Royer, D.L. and Chernoff, B. 2013. Diversity in neotropical wet forests during the Cenozoic is linked more to atmospheric CO2 than temperature. Proceedings of the Royal Society B 280: 10.1098/rspb.2013.1024.

The authors write that "understanding the controls on biodiversity is a central goal in biology," and in this regard they note that "most studies examining climate-diversity hypotheses use present-day observations or conceptual models." However, they indicate that "a growing number of studies have turned to the fossil record, trading space for time," but they say that "most of these studies do not distinguish between the effects of atmospheric CO2 and temperature," due to the fact that "CO2 and temperature correlate broadly with one another on geologic timescales," which "makes differentiating their influence on biodiversity patterns difficult."

What was done
Royer and Chernoff analyzed "how atmospheric CO2 and temperature relate to an angiosperm-dominated record of plant diversity," based on the specific types and proportions of pollen found in central Colombia and western Venezuela that dated back to the Palaeogene and early Neogene (65-20 Ma), where the knowledge of pollen morphospecies richness came from Jaramillo et al. (2006) - who had analyzed a total of 1060 samples - while atmospheric CO2 data came from the compilation of Beerling and Royer (2011), together with subsequent updates provided by Pagani et al. (2011) and Grein et al. (2011), and where benthic δ18O data came from the compilation of Zachos et al. (2008).

What was learned
The two U.S. researchers report that "pollen morphospecies richness from the neotropics of Colombia and Venezuela is more strongly correlated with atmospheric CO2 than it is with temperature," and they say that their interpreted patterns hold "whether or not the data are transformed by their first difference and whether or not the data are analyzed univariately or multivariately." In fact, they state that "atmospheric CO2 is the only dataset that mirrors [1] the low richness values at the beginning (Palaeocene) and end (Miocene) of the time series, [2] sustained high values during the mid-Eocene, and [3] a short-term spike in the late Palaeocene."

What it means
Once again quoting the scientists who performed the work, "because the diversity correlations to temperature are always weaker than those to CO2, it is possible that temperature is simply secondarily related." Hence, it would appear that irrespective of all else, if the air's CO2 content continues to rise, so also should the diversity of neotropical wet forests rise right along with it.
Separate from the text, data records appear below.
(** X10. For every pass over a bucket (placeLayerBucket), from every state
    and whether it returns or throws: the opacities, the commit time, the
    time of the last placement change, the fade duration, the stale flag,
    the transform and the predecessor of the placement are as they were,
    and so are the layout, the symbol instances, the instance id, the
    source and the text and icon data flags of the bucket and the length of
    its placed-symbol array. *)
Theorem placeLayerBucket_frame a w :
  passFrame (core w) (core (placeLayerBucket a w).2).
Proof.
  change (worldFrame w (placeLayerBucket a w).2). revert w.
  change (preserves worldFrame (placeLayerBucket a)).
  unfold placeLayerBucket. preserving.
  - apply wp_preserves. intros w. apply wp_liftCore, wp_placeLayerBucketLocals.
    intros l groups _ _ _ _. unfold worldFrame, passFrame. cbn.
    by destruct (collisionArrays _), (collisionBoxArray a).
  - apply preserves_forRange; [typeclasses eauto|]. intros i.
    unfold placeSymbolInstance. preserving.
    + apply liftCore_worldFrame. preserving. done.
    + apply liftCore_worldFrame. intros c.
      eapply labelFrame_passFrame, resolveSymbolInstance_labelFrame.
    + unfold worldFrame. cbn. reflexivity.
  - apply liftCore_worldFrame. preserving. done.
Qed.

#[local] Instance untouched_preorder k : PreOrder (untouched k).
Proof.
  split; [done|]. intros w1 w2 w3 [Hs12 Hk12] [Hs23 Hk23].
  split; [congruence|]. intros Hk.
  destruct (Hk12 Hk) as (Hp12 & Ho12 & Hseen12).
  rewrite Hs12, Hseen12 in Hk23. destruct (Hk23 Hk) as (Hp23 & Ho23 & Hseen23).
  repeat split; congruence.
Qed.

Lemma placeSymbolInstance_untouched k a l i :
  preserves (untouched k) (placeSymbolInstance a l i).
Proof.
  apply wp_preserves. intros w. unfold placeSymbolInstance. wp_steps; try done.
  all: match goal with Hsi : _ !! _ = Some ?si |- _ =>
         assert (¬ (k ∈ SymbolInstance.crossTileID <$> symbolInstances (bucket (core w))
                    ∧ truthy (seenCrossTileIDs w !! k) = false) →
                 k ≠ SymbolInstance.crossTileID si) as Hne
           by (intros Hk ->; apply Hk;
               split; [by eapply elem_of_crossTileIDs | by apply negb_true_iff])
       end.
  - apply wp_liftCore. wp_step. split; [done|]. intros Hk. cbn.
    rewrite lookup_insert_ne; [done|]. intros Heq. by apply (Hne Hk).
  - apply wp_liftCore, wp_resolveSymbolInstance. intros r c' Hframe _.
    pose proof (labelFrame_bucket _ _ _ Hframe) as (Hinstances & _).
    destruct r as [[]|e]; [wp_step|]; (split; [done|]); intros Hk; cbn.
    + destruct (labelFrame_elsewhere _ _ _ k Hframe (Hne Hk)) as [-> ->].
      rewrite lookup_insert_ne; [done|]. intros Heq. by apply (Hne Hk).
    + by destruct (labelFrame_elsewhere _ _ _ k Hframe (Hne Hk)) as [-> ->].
Qed.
Beerling, D.J. and Royer, D.L. 2011. Convergent Cenozoic CO2 history. Nature Geoscience 4: 418-420.

Grein, M., Konrad, W., Wilde, V., Utescher, T. and Roth-Nebelsick, A. 2011. Reconstruction of atmospheric CO2 during the early Middle Eocene by application of a gas exchange model to fossil plants from the Messel Formation, Germany. Paleogeography, Paleoclimatology, Paleoecology 309: 383-391.

Jaramillo, C., Rueda, M.J. and Mora, G. 2006. Cenozoic plant diversity in the Neotropics. Science 311: 1893-1896.
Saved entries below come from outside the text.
(** * Computers.jsx: the geometry cleaning pass and the component tree

    A shallow embedding of [src/components/canvas/Computers.jsx]:
    - JavaScript numbers are IEEE 754 binary64 values ([spec_float]);
    - a typed array is a list updated by index;
    - geometries live in a store addressed by reference, because
      [Object3D.clone] shares geometries between a scene and its clone and
      several meshes may point to one geometry; [Shared] does the same for
      attribute objects and arrays;
    - the loop over the position array is defined by well-founded recursion
      on the distance between the index and [array.length];
    - React components are functions from props and hook state to the
      outcome of a render: an element, a suspension or an error. *)

From Stdlib Require Import QArith.
From Stdlib Require Import Floats.SpecFloat.
From stdpp Require Import gmap strings list fin_maps.
From Equations Require Import Equations.

(** ** JavaScript numbers *)

Module JsNumber.

(** A JS number is a binary64 float. *)
Definition number := spec_float.

Definition prec : Z := 53.
Definition emax : Z := 1024.

(** The literal [0]. *)
Definition zero : number := S754_zero false.

(** An integer literal, rounded as binary64 arithmetic does. *)
Definition ofZ (z : Z) : number := binary_normalize prec emax z 0 false.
Pagani, M., Huber, M., Liu, Z., Bohaty, S.M., Hendriks, J., Sijp, W., Krishnan, S. and DeConto, R.M. 2011. The role of carbon dioxide during the onset of Antarctic glaciation. Science 334: 1261-1264.

Zachos, J.C., Dickens, G.R. and Zeebe, R.E. 2008. An early Cenozoic perspective on greenhouse warming and carbon-cycle dynamics. Nature 451: 279-283.